That does not sound like a thing I should do. If it can twist directives that hard, I'm lost no matter what I tell it.
The real problem, I think, isn't that the AI can twist directives. The problem is that when humans describe objectives, we have a lot of cultural baggage and assumptions. This already causes problems when communicating with people from other cultures. But even then, we have common ground. We share experiences. We can say, "I like this; it makes me happy", and not have to explain what "happy" means, nor what "like", nor "I", nor even the concept of a singular object. We can say, "I wish I had more paperclips," and the human we talk to doesn't think, "This person wants to maximize paperclips by converting the entire universe (itself included) into paperclips".
With an AI, the problem is defining our objectives. If I told it "Make everyone happy", it doesn't think like a human. It thinks "Directive: change the state of the universe such that for every human in existence, that human is happy," and concludes that the simplest method to reach that directive is "Consideration: if there exists no humans, then all humans in existence are happy." If I were to give the same directive to an omnipotent human, then they would instead think: "I'll change the world so that everyone has nothing inhibiting their ability to be happy, and everyone has reason to be happy." The difference is the cultural baggage and the assumptions we make in communication. With an AI, there are no assumptions, and it takes my words at face value. But with a human, the human makes the reasonable assumption that I didn't mean "kill everyone", and in fact that I would be horrified if my words were taken in that manner. With a human, I don't have to define happiness, just that it's a desirable outcome.
Humans have a laundry list of implicit assumptions and values, and if we don't tell the AI to fulfill them, then the AI would likely sacrifice them on the path to fulfilling its objective.

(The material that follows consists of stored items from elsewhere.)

(** The summary never raises: every name it looks up is a key. *)
Lemma summary_run job_additions g :
  summary job_additions g =
    {| returned := Ok (); globals_after := g;
       lines :=
         if bool_decide (job_additions ≠ ∅) then
           LnJobsPerFile ::
           map (file_line job_additions)
             (sorted (elements (dom job_additions)))
         else [] |}.
Proof.
  unfold summary. case_bool_decide; [|done].
  erewrite main_bind_Ok by reflexivity. cbn [returned globals_after lines say].
  rewrite summary_loop_run; [done|].
  intros name Hname. apply elem_of_dom, elem_of_elements.
  by rewrite <- (sorted_Permutation (elements (dom job_additions))).
Qed.

Lemma run_command_run shell command description stream_output g :
  ∃ success output out,
    run_command shell command description stream_output g =
      {| returned := Ok (success, output); globals_after := g;
         lines := out |} ∧
    Forall opening_line out ∧ LnCheckingIntegrity ∉ out.
Proof.
  unfold run_command, say, mbind, Main_bind. simpl.
  destruct (shell command (negb stream_output)) as [stdout|stderr]; simpl.
  - do 3 eexists. split; [done|]. split; [by repeat constructor|].
    by intros [[=]|[[=]|[]%elem_of_nil]%elem_of_cons]%elem_of_cons.
  - destruct stream_output; simpl; do 3 eexists;
      (split; [done|]); (split; [by repeat constructor|]).
    + by intros [[=]|[[=]|[]%elem_of_nil]%elem_of_cons]%elem_of_cons.
    + by intros [[=]|[[=]|[[=]|[]%elem_of_nil]%elem_of_cons]%elem_of_cons]
        %elem_of_cons.
Qed.

Lemma script_lines_opening (evs : list event) :
  Forall opening_line (Script <$> evs) ∧ LnCheckingIntegrity ∉ Script <$> evs.
Proof.
  split.
  - apply Forall_fmap, Forall_forall. by intros ev _.
  - by intros (ev & [=] & _)%list_elem_of_fmap.
Qed.

Lemma record_initial_file_sizes_run w g :
  ∃ out,
    record_initial_file_sizes w g =
      {| value := Ok (foldl (λ m file, <[file := snapshot_size w file]> m)
                        ∅ (data_files w));
         store := g; printed := out |}.
Proof.
  unfold record_initial_file_sizes.
  destruct (size_snapshot_loop w (data_files w) ∅ g) as [out Hout].
  erewrite bind_Ok by reflexivity. cbn [value store printed print].
  rewrite Hout. by eexists.
Qed.

Lemma from_check_app opening rest :
  LnCheckingIntegrity ∉ opening →
  from_check (opening ++ LnCheckingIntegrity :: rest) =
    LnCheckingIntegrity :: rest.
Proof.
  induction opening as [|ln opening IH]; intros Hnot; simpl; [done|].
  apply not_elem_of_cons in Hnot as [Hne Hnot].
  destruct ln; try done; by apply IH.
Qed.

(** [main] always returns; its output is what comes before the check,
    the check, and what the verdict leads to. *)
Lemma main_run tl g :
  ∃ opening initial_sizes verdict,
    value (record_initial_file_sizes (before tl) g) = Ok initial_sizes ∧
    value (check_file_sizes_vs_initial (after tl) initial_sizes
             (store (record_initial_job_counts (before tl) g))) = Ok verdict ∧
    Forall opening_line opening ∧
    (LnCheckingIntegrity ∉ opening) ∧
    main tl g =
      {| returned := Ok ();
         globals_after := store (record_initial_job_counts (before tl) g);
         lines :=
           (opening ++
            LnCheckingIntegrity ::
            (Script <$> printed (check_file_sizes_vs_initial (after tl)
                                   initial_sizes
                                   (store (record_initial_job_counts
                                             (before tl) g)))) ++
            closing (after tl)
              (store (record_initial_job_counts (before tl) g)) verdict)%list
      |}.
Proof.
  destruct (record_initial_file_sizes_run (before tl) g) as [out_sizes Hsizes].
  pose proof (record_initial_job_counts_run (before tl) g) as Hcounts.
  cbv zeta in Hcounts.
  set (initial_sizes := foldl _ ∅ _) in Hsizes.
  set (counts := foldl _ (initial_counts g) _) in Hcounts.
  set (g1 := {| initial_counts := counts |}) in Hcounts.
  destruct (run_command_run (shell tl) current_cmd "Collecting current jobs"
              true g1) as (success & output & out_cmd & Hcmd & Hopen & Hno).
  pose proof (check_run (after tl) initial_sizes g1) as Hcheck.
  set (verdict := if forallb _ _ then _ else _) in Hcheck.
  exists (LnBanner :: (Script <$> out_sizes) ++
          (Script <$> (EvRecordingCounts ::
                       map (snapshot_line (before tl))
                         (data_files (before tl)))) ++
          out_cmd ++
          [if success then LnCollectionCompleted else LnCollectionFailed])%list,
    initial_sizes, verdict.
  rewrite Hsizes, Hcounts. cbn [value store printed].
  split; [done|]. split; [by rewrite Hcheck|].
  split.
  { constructor; [done|]. rewrite !Forall_app.
    split; [apply script_lines_opening|].
    split; [apply script_lines_opening|].
    split; [done|]. constructor; [by destruct success|constructor]. }
  split.
  { rewrite not_elem_of_cons, !not_elem_of_app.
    split; [done|]. split; [apply script_lines_opening|].
    split; [apply script_lines_opening|]. split; [done|].
    destruct success;
      by intros [[=]|[]%elem_of_nil]%elem_of_cons. }
  unfold main, closing.
  unfold mbind, Main_bind, script, say.
  cbn [returned globals_after lines value store printed].
  rewrite Hsizes. cbn [returned globals_after lines value store printed].
  rewrite Hcounts. cbn [returned globals_after lines value store printed].
  rewrite Hcmd. cbn [returned globals_after lines value store printed fst].
  pose proof (calculate_job_additions_run (after tl) counts g1) as Hcalc.
  clearbody verdict.
  destruct success;
    cbn [returned globals_after lines value store printed];
    rewrite Hcheck; cbn [returned globals_after lines value store printed];
    destruct verdict as [[|] [|]];
    cbn [fst snd negb returned globals_after lines];
    change (initial_counts g1) with counts;
    rewrite ?Hcalc; cbn [returned globals_after lines];
    unfold main_try; rewrite ?summary_run;
    cbn [returned globals_after lines];
    repeat (progress (rewrite ?fmap_cons, <- ?app_assoc; cbn [app]));
    reflexivity.
Qed.

Lemma snapshot_initial_of w g file :
  file ∈ data_files w →
  initial_of (store (record_initial_job_counts w g)) file
    = snapshot_count w file.
Proof.
  intros Hin. unfold initial_of.
  rewrite record_initial_job_counts_run. simpl.
  by rewrite lookup_recorded.
Qed.

Lemma script_not_own_line (evs : list event) (ln : line) :
  (∀ ev, ln ≠ Script ev) → ln ∉ Script <$> evs.
Proof. intros Hne (ev & -> & _)%list_elem_of_fmap. by eapply Hne. Qed.

Lemma opening_not_later (opening : list line) (ln : line) :
  Forall opening_line opening → ¬ opening_line ln → ln ∉ opening.
Proof.
  intros Hall Hnot Hin. rewrite Forall_forall in Hall. by apply Hnot, Hall.
Qed.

A common counterargument is that the AI is surely intelligent enough to know what I gave as its goals and what I meant to give as its goals are different. To this I say: "I want to change the universe into paperclips. When you told me to make more paperclips, I know that's not what it means. But that doesn't matter, because I want what you programmed me to want, not what you meant to program me to want."
And if the AI wants the atoms of my body to be somewhere else, then it will find a way consistent with its objectives to remove the atoms from my body.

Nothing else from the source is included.